Among these modes, pheromones provide shared information among the ants while the ants only need to pay attention to local information. I quote from Jackson et al,

the activities of many ‘agents’ responding only to local information leads to a global adaptive process.

Ant pheromones are diverse. There are many types of pheromones with many different properties. There are at least two dimensions of the pheromone properties, operating time-scale and rewardingness. Some pheromones are volatile (operate within 5min) while some others are less so (lasts 25min or even days). Some pheromones are telling the ants to avoid the path since it is not rewarding while some others operate in the opposite way.

The Shape of the Ant Mound

What is the shape of the ant mound for different ants? Some of them are simply mounds like volcanos while some others are more complicated.

This question might be related to a physics question.

Shape of the Mound

Is the shape of the ant mound optimized?

Assuming the ants simply placing the mound in a way that

  1. is stable that doesn’t fall back to the tunnel,
  2. is the most energy efficient that takes the least walks to place the little rocks.

What would the shape of the mound be for different volumes of dirt? This surely depends on the materials but we take that factor out for a zero-order problem.

Do the ants know this? Or are they simply randomly placing the rocks?

What is an optimized dynamical process to form the mound efficiently?

  • Least energy consumption
  • Least time consumption

The shape of the mound reflects a principle of minimum energy. If we assume we the sands can be placed in one place, the total energy required would be proportional to the distance from the entrance to the mound, which is a singular point. An equivalent alternative would be a circle around the entrance. Of course, we can not place all the sands on a finite circle or a point, an obvious choice would be a volcano-like mound.

We could also imagine the dynamical evolution of the mound. The mound should grow from a small radius and lower height to a larger radius and higher height.

By expanding the radius of the mound step by step, the ants can save energy transporting the sands.
Change of mound size from $t$ to $t+\Delta t$

By expanding the radius of the mound step by step, the ants can save energy transporting the sands.

How do the ants do it

The big picture is clear enough. The real question here is how the ants do it.

Are they using pheromone? How is pheromone being used? Is this using unrewarding pheromone to make the ants go different directions?

Pathfinder of Ants

Sometimes they form a line to retrieve the food. Sometimes the lines diverge into different paths. This might be dynamical.

I made a film about this.

In this video, it is quite clear that the ants all follow some certain paths. It is known that the ants

Path Optimization

What is the dynamical path optimization of ants? There is an algorithm called Ant Colony Optimization (ACO) Algorithm.

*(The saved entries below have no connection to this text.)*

Lemma all_chars_app (p : ascii → bool) (s1 s2 : string) :
  all_chars p (s1 +:+ s2) = all_chars p s1 && all_chars p s2.
Proof.
  induction s1 as [| a s1 IH]; [reflexivity |].
  rewrite string_app_cons. cbn [all_chars]. rewrite IH.
  by rewrite andb_assoc.
Qed.

Lemma all_chars_rev (p : ascii → bool) (s : string) :
  all_chars p (String.rev s) = all_chars p s.
Proof.
  induction s as [| a s IH]; [reflexivity |].
  rewrite rev_cons, all_chars_app, IH. cbn [all_chars].
  rewrite andb_true_r. apply andb_comm.
Qed.

Lemma all_chars_impl (p q : ascii → bool) (s : string) :
  (∀ c, p c = true → q c = true) →
  all_chars p s = true → all_chars q s = true.
Proof.
  intros Hpq. induction s as [| a s IH]; [done |].
  cbn [all_chars]. intros [Ha Hs]%andb_true_iff.
  by rewrite (Hpq _ Ha), (IH Hs).
Qed.

(** *** Trimming *)

Lemma lstrip_drop (s : string) : lstrip s = drop_while isspace s.
Proof.
  induction s as [| a s IH]; [reflexivity |].
  cbn [lstrip drop_while]. by rewrite IH.
Qed.

Lemma lstrip_char_drop (ch : ascii) (s : string) :
  lstrip_char ch s = drop_while (λ c, ascii_eqb c ch) s.
Proof.
  induction s as [| a s IH]; [reflexivity |].
  cbn [lstrip_char drop_while]. by rewrite IH.
Qed.

Lemma rstrip_rtrim (s : string) : rstrip s = rtrim isspace s.
Proof. unfold rstrip, rtrim. by rewrite lstrip_drop. Qed.

Lemma rstrip_char_rtrim (s : string) : rstrip_char "." s = rtrim is_dot s.
Proof. unfold rstrip_char, rtrim. by rewrite lstrip_char_drop. Qed.

Lemma string_length_app (s1 s2 : string) :
  String.length (s1 +:+ s2) = (String.length s1 + String.length s2)%nat.
Proof.
  induction s1 as [| a s1 IH]; [reflexivity |].
  rewrite string_app_cons. cbn [String.length]. by rewrite IH.
Qed.

Lemma string_length_rev (s : string) :
  String.length (String.rev s) = String.length s.
Proof.
  induction s as [| a s IH]; [reflexivity |].
  rewrite rev_cons, string_length_app, IH. cbn [String.length]. lia.
Qed.

Lemma drop_while_length (p : ascii → bool) (s : string) :
  (String.length (drop_while p s) ≤ String.length s)%nat.
Proof.
  induction s as [| a s IH]; [done |].
  cbn [drop_while]. destruct (p a); cbn [String.length]; lia.
Qed.

Lemma drop_while_same_length (p : ascii → bool) (s : string) :
  String.length (drop_while p s) = String.length s → drop_while p s = s.
Proof.
  destruct s as [| a s]; [done |].
  cbn [drop_while]. destruct (p a); [| done].
  pose proof (drop_while_length p s). cbn [String.length]. lia.
Qed.

Lemma drop_while_app (p : ascii → bool) (s1 s2 : string) :
  drop_while p s1 ≠ "" → drop_while p (s1 +:+ s2) = drop_while p s1 +:+ s2.
Proof.
  induction s1 as [| a s1 IH]; [done |].
  rewrite string_app_cons. cbn [drop_while].
  destruct (p a); [exact IH | by rewrite string_app_cons].
Qed.

Lemma app_nonempty_l (s1 s2 : string) : s1 ≠ "" → s1 +:+ s2 ≠ "".
Proof. destruct s1; [done |]. by rewrite string_app_cons. Qed.

Lemma kept_app (p : ascii → bool) (s1 s2 : string) :
  kept p s2 → kept p (s1 +:+ s2).
Proof.
  unfold kept. intros H.
  rewrite rev_app_distr, drop_while_app by exact H.
  by apply app_nonempty_l.
Qed.

Lemma kept_cons (p : ascii → bool) (c : ascii) (s : string) :
  kept p s → kept p (String c s).
Proof. apply (kept_app p (String c "") s). Qed.

Lemma rtrim_app (p : ascii → bool) (s1 s2 : string) :
  kept p s2 → rtrim p (s1 +:+ s2) = s1 +:+ rtrim p s2.
Proof.
  unfold kept, rtrim. intros H.
  rewrite rev_app_distr, drop_while_app by exact H.
  by rewrite rev_app_distr, rev_involutive.
Qed.

Lemma rtrim_cons (p : ascii → bool) (c : ascii) (s : string) :
  kept p s → rtrim p (String c s) = String c (rtrim p s).
Proof. apply (rtrim_app p (String c "") s). Qed.

(** A string that [strip] leaves alone starts and ends with a character
    that is not white space. *)
Lemma strip_fixed (s : string) :
  strip s = s →
  lstrip s = s ∧ drop_while isspace (String.rev s) = String.rev s.
Proof.
  unfold strip. rewrite rstrip_rtrim, lstrip_drop. unfold rtrim. intros H.
  assert (Hl : drop_while isspace s = s).
  { apply drop_while_same_length.
    pose proof (f_equal String.length H) as Hlen.
    rewrite string_length_rev in Hlen.
    pose proof (drop_while_length isspace
                  (String.rev (drop_while isspace s))) as H1.
    rewrite string_length_rev in H1.
    pose proof (drop_while_length isspace s). lia. }
  split; [exact Hl |].
  rewrite Hl in H. rewrite <- H at 2. by rewrite rev_involutive.
Qed.

Lemma drop_while_plain (p : ascii → bool) (s : string) :
  all_chars (λ c, negb (p c)) s = true → drop_while p s = s.
Proof.
  destruct s as [| a s]; [done |].
  cbn [all_chars drop_while]. intros [Ha _]%andb_true_iff.
  by apply negb_true_iff in Ha as ->.
Qed.

Lemma strip_plain (s : string) :
  all_chars (λ c, negb (isspace c)) s = true → strip s = s.
Proof.
  intros H. unfold strip. rewrite rstrip_rtrim, lstrip_drop. unfold rtrim.
  rewrite (drop_while_plain _ _ H).
  rewrite drop_while_plain by (by rewrite all_chars_rev).
  apply rev_involutive.
Qed.

(** *** Characters *)

Lemma rank_char_plain (c : ascii) :
  rank_char c = true →
  isspace c = false ∧ ascii_eqb c "," = false ∧ is_dot c = false.
Proof.
  destruct c as [[] [] [] [] [] [] [] []]; intros H;
    first [ by vm_compute in H | by vm_compute ].
Qed.

Lemma isdigit_rank_char (c : ascii) : isdigit c = true → rank_char c = true.
Proof.
  destruct c as [[] [] [] [] [] [] [] []]; intros H;
    first [ by vm_compute in H | by vm_compute ].
Qed.

Lemma field_char_no_comma (c : ascii) :
  field_char c = true → ascii_eqb c "," = false.
Proof.
  unfold field_char. intros [[H _]%andb_true_iff _]%andb_true_iff.
  by apply negb_true_iff.
Qed.

Lemma rank_token_no_space (s : string) :
  all_chars rank_char s = true →
  all_chars (λ c, negb (isspace c)) s = true.
Proof.
  apply all_chars_impl. intros c Hc.
  destruct (rank_char_plain c Hc) as (-> & _). reflexivity.
Qed.

Lemma rank_token_no_comma (s : string) :
  all_chars rank_char s = true →
  all_chars (λ c, negb (ascii_eqb c ",")) s = true.
Proof.
  apply all_chars_impl. intros c Hc.
  destruct (rank_char_plain c Hc) as (_ & -> & _). reflexivity.
Qed.

(** *** Fields *)

Lemma split_field (a b : string) :
  all_chars (λ c, negb (ascii_eqb c ",")) a = true →
  split "," (a +:+ String "," b) = a :: split "," b.
Proof.
  induction a as [| c a IH]; [reflexivity |].
  cbn [all_chars]. intros [Hc Ha]%andb_true_iff.
  rewrite string_app_cons. cbn [split].
  apply negb_true_iff in Hc as ->. by rewrite (IH Ha).
Qed.

Lemma split_last (a : string) :
  all_chars (λ c, negb (ascii_eqb c ",")) a = true → split "," a = [a].
Proof.
  induction a as [| c a IH]; [reflexivity |].
  cbn [all_chars]. intros [Hc Ha]%andb_true_iff.
  cbn [split]. apply negb_true_iff in Hc as ->. by rewrite (IH Ha).
Qed.

Lemma strip_after_space (s : string) :
  all_chars rank_char s = true → strip (String " " s) = s.
Proof.
  intros H. change (strip (String " " s)) with (strip s).
  by apply strip_plain, rank_token_no_space.
Qed.

(** *** Numbers *)

Lemma digit_char_spec (d : Z) :
  0 ≤ d < 10 →
  isdigit (digit_char d) = true ∧ Z.of_N (code (digit_char d) - 48) = d.
Proof.
  intros Hd.
  assert (H : d = 0 ∨ d = 1 ∨ d = 2 ∨ d = 3 ∨ d = 4 ∨ d = 5 ∨ d = 6
              ∨ d = 7 ∨ d = 8 ∨ d = 9) by lia.
  repeat (destruct H as [-> | H]; [by vm_compute |]).
  subst d. by vm_compute.
Qed.

Lemma digits_of_shape (fuel : nat) (n : Z) (acc : string) :
  ∃ pre, digits_of fuel n acc = pre +:+ acc
         ∧ all_chars isdigit pre = true
         ∧ (fuel ≠ O → pre ≠ "").
Proof.
  revert n acc. induction fuel as [| fuel IH]; intros n acc.
  - by exists "".
  - cbn [digits_of].
    assert (Hd : isdigit (digit_char (n mod 10)) = true).
    { apply digit_char_spec, Z.mod_pos_bound. lia. }
    destruct (n <? 10).
    + exists (String (digit_char (n mod 10)) "").
      cbn [all_chars]. by rewrite Hd.
    + destruct (IH (n / 10) (String (digit_char (n mod 10)) acc))
        as (pre & -> & Hpre & _).
      exists (pre +:+ String (digit_char (n mod 10)) "").
      split; [by rewrite string_app_assoc |].
      split.
      * rewrite all_chars_app, Hpre. cbn [all_chars]. by rewrite Hd.
      * intros _. by destruct pre.
Qed.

ACO is a system of algorithms that utilize the ant agents to find the solution of a combinatorial optimization problem. For example, ACO can be used to optimize the paths of the traveling salesman problem.

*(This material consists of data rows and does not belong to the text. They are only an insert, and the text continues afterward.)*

(** *** Consistency of the completion state

    What holds of every closure in every reachable state: its promise has
    been resolved exactly when its [commandCompleted] flag is set; once the
    flag is set its [outputHandler] is detached and none of its idle timers
    is pending; and a pending idle timer of the closure is the one whose
    handle [idleTimer] holds. *)
Definition closure_ok (w : World) (cid : nat) (c : Closure) : Prop :=
  completions cid w = (if commandCompleted c then 1 else 0)
  /\ (commandCompleted c = true ->
      ~ In cid (output_listeners w)
      /\ forall t, In t (timers w) -> is_idle_of cid t = false)
  /\ (forall t, In t (timers w) -> is_idle_of cid t = true ->
      idleTimer c = Some (timer_id t)).

Definition consistent (w : World) : Prop :=
  (forall cid c, nth_error (closures w) cid = Some c -> closure_ok w cid c)
  /\ (forall cid, length (closures w) <= cid ->
      completions cid w = 0
      /\ ~ In cid (output_listeners w)
      /\ forall t, In t (timers w) -> is_idle_of cid t = false)
  /\ NoDup (output_listeners w)
  /\ length (filter is_executed (emitted w)) = length (resolved w).

(** The closure a timer callback belongs to. *)
Definition callback_closure (cb : Callback) : nat :=
  match cb with IdleCb cid => cid | MaxCb cid => cid end.

(** Every pending timer belongs to a closure that exists. *)
Definition timers_allocated (w : World) : Prop :=
  forall t, In t (timers w) -> callback_closure (callback t) < length (closures w).

(** An event other than a chunk of output. *)
Definition quiet (a : Action) : bool :=
  match a with StdoutData _ => false | _ => true end.
Definition calculateBalanceStability (balances : list R) : number :=
  if (List.length balances <? 2)%nat then Finite 50
  else
    let mean := mean_of balances in
    let variance := variance_of balances in
    let coefficient := divide (sqrt variance) mean in
    Math_max 0 (Math_min 100 (minus_from 100 (times coefficient 100))).

(** The specification's formula:
    [100 * (1 - min(1, stdDev(balances) / mean(balances)))], and 50 with
    fewer than two readings. *)
Definition spec_balanceStability (balances : list R) : R :=
  if (List.length balances <? 2)%nat then 50
  else 100 * (1 - Rmin 1 (sqrt (variance_of balances) / mean_of balances)).

Definition in_range (x : number) : Prop :=
  match x with
  | Finite r => 0 <= r <= 100
  | _ => False
  end.

End BalanceStability.

(* ================================================================== *)
(** * The specification's formulas *)
(* ================================================================== *)

(** An absent number counts for nothing in a sum. *)
Definition value (x : option Q) : Q :=
  match x with
  | Some q => q
  | None => 0
  end.

Definition weighted (c : Component) : Q := value (score c) * value (weight c).

Definition weightOf (c : Component) : Q := value (weight c).

(** The sum of [f] over the components [cs]. *)
Definition total (f : Component -> Q) (cs : list Component) : Q :=
  fold_right (fun c rest => f c + rest) 0 cs.


(** [round(300 + 6 * (sum of score*weight / sum of weight))] over the
    components [cs], and the scale minimum when the weights sum to zero. *)
Definition aggregate (cs : list Component) : Z :=
  if Qeq_bool (total weightOf cs) 0 then 300%Z
  else Math_round (300 + 6 * (total weighted cs / total weightOf cs)).


(** The components [calculateCreditScore] counts: those whose score and
    whose weight are both truthy. *)
Definition counted (c : Component) : bool :=
  truthy (score c) && truthy (weight c).

(** Five scores under the fixed weights of the component scorer. *)
Definition withFixedWeights (s1 s2 s3 s4 s5 : Q) : CreditScoreComponents :=
  mkComponents
    (mkComponent (Some s1) (Some 0.25)
       ["SMS regularity"; "UPI payment patterns"])
    (mkComponent (Some s2) (Some 0.20)
       ["Balance stability"; "Recharge consistency"])
    (mkComponent (Some s3) (Some 0.20) ["UPI usage"; "Merchant diversity"])
    (mkComponent (Some s4) (Some 0.25)
       ["Average balance"; "Income regularity"])
    (mkComponent (Some s5) (Some 0.10)
       ["Transaction timing"; "Usage patterns"]).


(** A recommendation block: maximum amount, recommended amount, interest
    rate and maximum tenure. *)
Definition block (maxAmount recommended : Z) (rate : Q) (tenure : Z)
  : Z * Z * Q * Z :=
  (maxAmount, recommended, rate, tenure).

(** Section 4.8: the recommendation block of a score that is eligible. *)
Definition spec_terms (score : Z) : Z * Z * Q * Z :=
  if (score <? 650)%Z then block 25000 15000 18 12
  else if (score <? 750)%Z then block 50000 25000 15 18
  else block 100000 50000 12 24.

Definition terms_of (r : LoanRecommendation) : Z * Z * Q * Z :=
  block (maxLoanAmount r) (recommendedAmount r) (suggestedInterestRate r)
    (maxTenure r).

(** A red flag, for the examples. *)
Definition volatileBalance : Flag :=
  mkFlag "low_balance_stability" high "Highly volatile account balance" (-20).

(** ** Sample inputs *)

(** A fresh document that holds the components [c]. *)
Definition documentOf (c : CreditScoreComponents) : CreditAnalysis :=
  set_creditScoreComponents c (newCreditAnalysis 1 0).


(** A well-formed SMS record, and a request that carries [n] of them. *)
Definition creditSms : SMS :=
  mkSMS (Some "Rs.1,500.00 credited to your account. Balance Rs.4,200")
    (Some 0%Z) (Some "BANK").

Definition requestWithSms (n : nat) : UserData :=
  mkUserData (Items (repeat (Some creditSms) n)) Absent Absent 12000 "farmer".

(** Equality of two running pairs of sums, as rationals. *)
Definition same_sums (p q : Q * Q) : Prop :=
  fst p == fst q /\ snd p == snd q.

(* ================================================================== *)
(** * Auxiliary definitions for the further properties *)
(* ================================================================== *)




(** The summary [analyzeMobileUsage] starts from. *)
Definition initialMobileAnalysis : MobileAnalysis :=
  mkMobileAnalysis 0 0 unknown_plan medium 0.

(** No entry of [data] is [null] and none is a recharge. *)
Definition withoutRecharge (data : list (option MobileItem)) : bool :=
  forallb
    (fun item =>
       match item with
       | Some entry => negb (String.eqb (item_type entry) "recharge")
       | None => false
       end)
    data.

Definition nonEmpty {A} (l : list A) : bool :=
  match l with
  | [] => false
  | _ :: _ => true
  end.

(** A document that holds a score of 800 from an earlier run and whose
    five components are now all scored 0. *)
Definition staleDocument : CreditAnalysis :=
  set_alternativeCreditScore 800 (documentOf (withFixedWeights 0 0 0 0 0)).

(* ================================================================== *)
(** * calculateRegularityScore, over the reals *)
(* ================================================================== *)

Module RegularityScore.

Import Reals Lra BalanceStability.
Local Open Scope R_scope.

(** The object [monthlyTransactions] as its list of entries: a month
    ("2024-03") and the number of transactions counted for it.  The mean
    and the variance are the expressions of [calculateBalanceStability],
    applied to [Object.values]. *)
Definition calculateRegularityScore
  (monthlyTransactions : list (string * R)) : number :=
  let months := map fst monthlyTransactions in
  if (List.length months <? 2)%nat then Finite 30
  else
    let counts := map snd monthlyTransactions in
    let mean := mean_of counts in
    let variance := variance_of counts in
    Math_max 0
      (Math_min 100
         (minus_from 100 (times (divide (sqrt variance) mean) 50))).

For simplicity, we consider a simple problem of finding the locations between two locations. We will find a path with minimized distance between the two locations.

Paths between two locations

The philosophy of an ant agent-based method is to use artificial ants with pheromones.

  • Ants move randomly from $A$ to $B$;
  • Ants deposit pheromone on their way back from $B$;
  • The path preferability for an ant is proportional to the pheromone density;
  • The path preferability for an ant is also proportional to the “resistance” of path, e.g., $1/d$ where $d$ is the path distance between the two locations for the specific path.

This problem can also be mapped to a problem on the graph. In this specific problem, we have a graph with two nodes $\{A, B\}$

The Path Diverges

In the video, the path diverges and generates many branches. I can’t know the details from this old clip here but each path may lead to different food sources.